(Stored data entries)
====

(** X8. From a bus whose carry-over buffer is shorter than a frame, passes
    over any sequence of chunks, however the stream is cut and empty chunks
    included, end in the state of one pass over the chunks put end to end. *)
Theorem feed_any_chunking (chunks : list (list byte)) (self : MorphleCanBus) :
  (length (receive_buffer self) < 13)%nat ->
  feed_all chunks self = feed (concat chunks) self.
Proof. intros H. apply feed_all_concat. exact H. Qed.

Lemma feed_any_chunking_witness :
  feed_all [firstn 10 frame_full; []; skipn 10 frame_full ++ frame_garbage;
            frame_full ++ [Byte.x08]] bus_mid_frame
  = feed (concat [firstn 10 frame_full; [];
                  skipn 10 frame_full ++ frame_garbage;
                  frame_full ++ [Byte.x08]]) bus_mid_frame.
Proof.
  apply (feed_any_chunking
           [firstn 10 frame_full; []; skipn 10 frame_full ++ frame_garbage;
            frame_full ++ [Byte.x08]] bus_mid_frame).
  cbn [receive_buffer bus_mid_frame length]. lia.
Defined.

Lemma partial_frame_is_buffered_aux
    (self : MorphleCanBus) (chunk : list byte) :
  (length (receive_buffer self) + length chunk < 13)%nat ->
  feed chunk self
  = (Return tt, set_receive_buffer (receive_buffer self ++ chunk) self)
  /\ forall timeout : option float,
       message_buffer self = [] ->
       _recv_internal self timeout (delivering chunk)
       = (Return (None, false),
          set_receive_buffer (receive_buffer self ++ chunk) self,
          [EvSelect timeout; EvRecv 1024]).
Proof.
  intros Hshort.
  assert (Hfeed : feed chunk self
            = (Return tt,
               set_receive_buffer (receive_buffer self ++ chunk) self)).
  { rewrite feed_spec. cbv zeta.
    rewrite Nat.div_small by (rewrite length_app; exact Hshort).
    cbn [decode_windows Nat.mul skipn]. rewrite app_nil_r. reflexivity. }
  split; [exact Hfeed|].
  intros timeout Hq. unfold _recv_internal. rewrite Hq.
  cbn [on_select on_recv delivering]. rewrite Hfeed.
  cbn [message_buffer set_receive_buffer]. rewrite Hq. reflexivity.
Qed.


(** X9. While the carry-over buffer and the chunk together are shorter than
    one frame, the pass decodes nothing and keeps every byte: the chunk is
    appended to the carry-over buffer and the queue is unchanged; a receive
    call that reads such a chunk with an empty queue returns
    [(None, False)]. *)
Theorem partial_frame_is_buffered
    (self : MorphleCanBus) (chunk : list byte) (timeout : option float) :
  (length (receive_buffer self) + length chunk < 13)%nat ->
  feed chunk self
  = (Return tt, set_receive_buffer (receive_buffer self ++ chunk) self)
  /\ (message_buffer self = [] ->
      _recv_internal self timeout (delivering chunk)
      = (Return (None, false),
         set_receive_buffer (receive_buffer self ++ chunk) self,
         [EvSelect timeout; EvRecv 1024])).
Proof.
  intros Hshort.
  destruct (partial_frame_is_buffered_aux self chunk Hshort) as [Hf Hr].
  split; [exact Hf|apply Hr].
Qed.
(** * Tornado simulator: a shallow embedding of [tornado_simulator.py]

    The simulation core of the program is embedded as Rocq functions:
    the configuration constants, the EF level table, [Particle]
    ([random], [update], [project]), [lerp_radius], [Debris] ([spawn],
    [update]) and the state-changing part of [TornadoSimulator]
    ([__init__], the event dispatch of [run], [update], and the
    projection pass of [draw_particles]).

    Modelling conventions.
    - Python floats are modelled by the real numbers [R]: arithmetic is
      exact, [math.cos] is [cos], [math.tau] is [2 * PI], and [**] is
      [py_pow].  Rounding of binary64 arithmetic is not modelled there;
      where rounding decides a property (the ageing of debris), the
      code is modelled a second time on binary64 floats ([DebrisF]).
    - Python ints are [Z]; [int(x)] truncates towards zero ([py_int]).
    - The module-level generator of [random] is an explicit stream of
      the successive results of [random.random()], threaded through
      the code by a small state monad ([Rand]).
    - A raised exception is [None].
    - [Debris] objects live in a store indexed by references, because
      the update sweep mutates them in place while iterating over a
      copy of the list that shares them, and [list.remove] compares
      them by value (the dataclass [__eq__]). *)

From Stdlib Require Import PrimFloat.
From Stdlib Require Import QArith Qround.
From Stdlib Require Import Reals Lra Lia ZArith List String Bool.
Import ListNotations.

Open Scope R_scope.

(** ** Configuration *)

(** [int(x)] on a rational constant: truncation towards zero. *)
Definition Qtrunc (q : Q) : Z :=
  if Qle_bool 0 q then Qfloor q else Qceiling q.

Definition WIDTH : Z := 960.
Definition HEIGHT : Z := 720.
Definition FPS : Z := 60.

Definition CENTER_X : Z := (WIDTH / 2)%Z.
Definition GROUND_Y : Z := Qtrunc (inject_Z HEIGHT * 0.85)%Q.
Definition MAX_TORNADO_HEIGHT : Z := Qtrunc (inject_Z HEIGHT * 0.75)%Q.
Definition PARTICLES_PER_LEVEL : nat := 220.

Record Level : Type := mkLevel {
  swirl : R;
  lift : R;
  base_radius : R;
  debris : R;
  color : Z * Z * Z
}.

(** The dict literal; Python dicts keep insertion order. *)
Definition EF_LEVELS : list (string * Level) :=
  [ ("EF0"%string, mkLevel 1.2 120.0 130.0 0.12 (180, 200, 220)%Z);
    ("EF1"%string, mkLevel 1.6 160.0 155.0 0.18 (190, 210, 230)%Z);
    ("EF2"%string, mkLevel 2.2 200.0 180.0 0.26 (210, 220, 230)%Z);
    ("EF3"%string, mkLevel 2.9 240.0 210.0 0.35 (230, 230, 235)%Z);
    ("EF4"%string, mkLevel 3.6 300.0 240.0 0.47 (245, 240, 230)%Z);
    ("EF5"%string, mkLevel 4.5 360.0 280.0 0.60 (255, 250, 220)%Z) ].

(** ** Python primitives *)

(** [d[k]]: [None] is [KeyError]. *)
Fixpoint dict_get {A : Type} (d : list (string * A)) (k : string) : option A :=
  match d with
  | [] => None
  | (k', v) :: rest => if String.eqb k' k then Some v else dict_get rest k
  end.

(** [l[i]]: negative indices count from the end; [None] is [IndexError]. *)
Definition py_index {A : Type} (l : list A) (i : Z) : option A :=
  let n := Z.of_nat (List.length l) in
  if (i <? 0)%Z then
    if (i + n <? 0)%Z then None else nth_error l (Z.to_nat (i + n))
  else nth_error l (Z.to_nat i).

(** [int(x)] on a float: truncation towards zero. *)
Definition py_int (x : R) : Z :=
  if Rle_dec 0 x then Int_part x else (- Int_part (- x))%Z.

Definition is_integer (y : R) : bool :=
  if Req_dec_T y (IZR (Int_part y)) then true else false.

(** [x ** y] on floats.  [None] stands for the two cases in which the
    result is not a float: [0.0 ** y] with [y < 0] raises
    [ZeroDivisionError], and a negative base with a non-integral
    exponent yields a [complex], on which the [int(...)] of the callers
    raises [TypeError]. *)
Definition py_pow (x y : R) : option R :=
  if Rlt_dec 0 x then Some (Rpower x y)
  else if Req_dec_T x 0 then
    if Rlt_dec 0 y then Some 0
    else if Req_dec_T y 0 then Some 1 else None
  else if is_integer y then Some (powerRZ x (Int_part y)) else None.

Definition tau : R := 2 * PI.

(** ** The random generator *)

(** The successive results of [random.random()]. *)
Definition Rng : Type := nat -> R.

Definition Rand (A : Type) : Type := Rng -> A * Rng.

Definition ret {A : Type} (a : A) : Rand A := fun g => (a, g).

Definition bind {A B : Type} (m : Rand A) (k : A -> Rand B) : Rand B :=
  fun g => let (a, g') := m g in k a g'.

Notation "x <- m ;; k" := (bind m (fun x => k))
  (at level 61, m at next level, right associativity).

Definition random : Rand R :=
  fun g => (g 0%nat, fun n => g (S n)).

(** [random.uniform(a, b)] is [a + (b - a) * self.random()].  Over the
    reals the result stays below [b]; in binary64 it can round up to
    [b] itself, which is why the properties of the drawn fields are
    stated with closed upper bounds. *)
Definition uniform (a b : R) : Rand R :=
  u <- random ;; ret (a + (b - a) * u).

(** [random.random()] returns a value in [[0, 1)]. *)
Definition rng_ok (g : Rng) : Prop := forall n, 0 <= g n < 1.

(** ** Particle *)

Record Particle : Type := mkParticle {
  radius_seed : R;
  altitude : R;
  angle : R;
  swirl_variation : R;
  brightness : R
}.

(** [Particle.random]: keyword arguments are evaluated left to right. *)
Definition Particle_random : Rand Particle :=
  rs <- uniform 0.2 1.0 ;;
  al <- uniform 0.0 (IZR MAX_TORNADO_HEIGHT) ;;
  an <- uniform 0.0 tau ;;
  sv <- uniform 0.6 1.4 ;;
  br <- uniform 0.5 1.0 ;;
  ret (mkParticle rs al an sv br).

(** [Particle.update] *)
Definition Particle_update (dt swirl_speed lift_speed base_radius : R)
    (self : Particle) : Rand Particle :=
  let angle1 := angle self + swirl_speed * dt * swirl_variation self in
  let altitude1 :=
    altitude self + lift_speed * dt * (0.4 + 0.6 * radius_seed self) in
  if Rgt_dec altitude1 (IZR MAX_TORNADO_HEIGHT) then
    an <- uniform 0.0 tau ;;
    rs <- uniform 0.2 1.0 ;;
    br <- uniform 0.5 1.0 ;;
    ret (mkParticle rs (altitude1 - IZR MAX_TORNADO_HEIGHT) an
           (swirl_variation self) br)
  else
    ret (mkParticle (radius_seed self) altitude1 angle1
           (swirl_variation self) (brightness self)).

====

Copy word for word the stretch of entries above from the line that has "(** ** Particle *)" through the line that has "sv <- uniform 0.6 1.4 ;;", both ends included, and nothing outside it.

Written solution:
(** ** Particle *)

Record Particle : Type := mkParticle {
  radius_seed : R;
  altitude : R;
  angle : R;
  swirl_variation : R;
  brightness : R
}.

(** [Particle.random]: keyword arguments are evaluated left to right. *)
Definition Particle_random : Rand Particle :=
  rs <- uniform 0.2 1.0 ;;
  al <- uniform 0.0 (IZR MAX_TORNADO_HEIGHT) ;;
  an <- uniform 0.0 tau ;;
  sv <- uniform 0.6 1.4 ;;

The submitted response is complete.